(Records for the exercise begins)

Lemma turn_before clock l t r stop lg now0 :
  let now := clock 0%nat in
  turns (if due now t then 2 else 1) clock (mkTimer (l ++ t :: r) stop (before (length l)) now0 lg) =
  mkTimer (l ++ after_call now t :: r) stop (before (S (length l))) (clock (if due now t then 1 else 0)%nat)
    ((if due now t then [called (length l) now (Frequency t)] else []) ++ lg).
Proof.
  cbn zeta. unfold after_call. destruct (due (clock 0%nat) t) eqn:E; cbn [turns]; unfold turn;
    cbn [set_clock at_ periodicTicks steady_clock stopThread log]; rewrite list_lookup_middle by done; rewrite E; [|done].
  cbn. by rewrite alter_tick.
Qed.
Lemma round_turns r : forall clock l stop now0 lg, flows clock -> exists k nows,
  turns (S k) clock (mkTimer (l ++ r) stop (before (length l)) now0 lg) =
    mkTimer (l ++ zip_with after_call nows r) stop sleeping (clock k) (rev (round_events (length l) nows r) ++ lg) /\
  length nows = length r /\ ascending (clock 0%nat :: nows ++ [clock k]).
Proof.
  induction r as [|t r IH]; intros clock l stop now0 lg Hf.
  - exists 0%nat, []. split_and!; [|done|by intros [|[]] x y; [intros [= <-] [= <-]| |]].
    cbn [turns]. unfold turn. cbn [set_clock at_ periodicTicks]. rewrite lookup_ge_None_2; [done|].
    rewrite app_nil_r. lia.
  - set (now := clock 0%nat). set (j := (if due now t then 2 else 1)%nat).
    destruct (IH (fun n => clock (j + n)%nat) (l ++ [after_call now t]) stop (clock (if due now t then 1 else 0)%nat)
      ((if due now t then [called (length l) now (Frequency t)] else []) ++ lg) (flows_shift clock j Hf)) as (k & nows & Hk & Hl & Ha).
    exists (j + k)%nat, (now :: nows). split_and!; [|by cbn; rewrite Hl|].
    + pose proof (turn_before clock l t r stop lg now0) as Hb. cbn zeta in Hb. fold now in Hb. fold j in Hb.
      rewrite <-Nat.add_succ_r, turns_app, Hb.
      rewrite length_app, Nat.add_comm in Hk. cbn [length Nat.add] in Hk. rewrite <-!app_assoc in Hk. cbn [app] in Hk.
      rewrite Hk. cbn [zip_with round_events]. rewrite rev_app_distr, <-app_assoc.
      f_equal. by destruct (due now t).
    + assert (forall x, (nows ++ [clock (j + k)%nat]) !! 0%nat = Some x -> now <= x) as Hx.
      { intros x Hx. etrans; [apply (flows_le clock 0 j); [done|lia]|].
        apply (Ha 0%nat); [cbn; by rewrite Nat.add_0_r|exact Hx]. }
      intros [|[|i]] x y; cbn.
      * intros [= <-] [= <-]. lia.
      * intros [= <-] Hy. by apply Hx.
      * intros H1 H2. by apply (Ha (S i)).
Qed.
Lemma ascending_le l : forall x i y, ascending (x :: l) -> l !! i = Some y -> x <= y.
Proof.
  induction l as [|z l IH]; intros x i y Ha Hi; [done|].
  assert (x <= z) by (by apply (Ha 0%nat)). destruct i as [|i]; [by injection Hi as <-|].
  etrans; [done|]. apply (IH z i y); [|done]. intros j. apply (Ha (S j)).
Qed.
Lemma ascending_last l : forall x i y z, ascending (x :: l ++ [z]) -> l !! i = Some y -> y <= z.
Proof.
  induction l as [|w l IH]; intros x i y z Ha Hi; [done|].
  assert (ascending (w :: l ++ [z])) as Ha' by (intros j; apply (Ha (S j))).
  destruct i as [|i]; [|by apply (IH w i)]. injection Hi as <-.
  apply (ascending_le (l ++ [z]) w (length l) z Ha'). by apply list_lookup_middle.
Qed.
Lemma due_later now now' t : now <= now' -> due now t = true -> due now' t = true.
Proof.
  unfold due. rewrite !andb_true_iff, !Z.leb_le. intros Hle [Hf Hp]. split; [done|]. etrans; [done|].
  apply Z.quot_le_mono; lia.
Qed.
Lemma in_round i now f : forall nows ticks j, In (called i now f) (round_events j nows ticks) <->
  exists n t, i = (j + n)%nat /\ nows !! n = Some now /\ ticks !! n = Some t /\ due now t = true /\ f = Frequency t.
Proof.
  induction nows as [|w nows IH]; intros [|t ticks] j; cbn [round_events]; try by split; [|intros (? & ? & ? & ? & ? & _)].
  rewrite in_app_iff, IH. split.
  - intros [H|(n & t' & -> & H)]; [|exists (S n), t'; split; [lia|done]]. destruct (due w t) eqn:E; [|done].
    destruct H as [[= <- <- <-]|[]]. exists 0%nat, t. by rewrite Nat.add_0_r.
  - intros ([|n] & t' & -> & Hn & Ht & Hd & ->); [|right; exists n, t'; split; [lia|done]].
    injection Hn as ->. injection Ht as ->. left. rewrite Hd, Nat.add_0_r. by left.
Qed.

(Records for the exercise ends)

- [Your goal]: Lines wanted from the listing above: the line with "exists (j +" up to and including the line with "<= x) as Hx.". Please write them out exactly, adding nothing else.

- [Output of the exercise]:
    exists (j + k)%nat, (now :: nows). split_and!; [|by cbn; rewrite Hl|].
    + pose proof (turn_before clock l t r stop lg now0) as Hb. cbn zeta in Hb. fold now in Hb. fold j in Hb.
      rewrite <-Nat.add_succ_r, turns_app, Hb.
      rewrite length_app, Nat.add_comm in Hk. cbn [length Nat.add] in Hk. rewrite <-!app_assoc in Hk. cbn [app] in Hk.
      rewrite Hk. cbn [zip_with round_events]. rewrite rev_app_distr, <-app_assoc.
      f_equal. by destruct (due now t).
    + assert (forall x, (nows ++ [clock (j + k)%nat]) !! 0%nat = Some x -> now <= x) as Hx.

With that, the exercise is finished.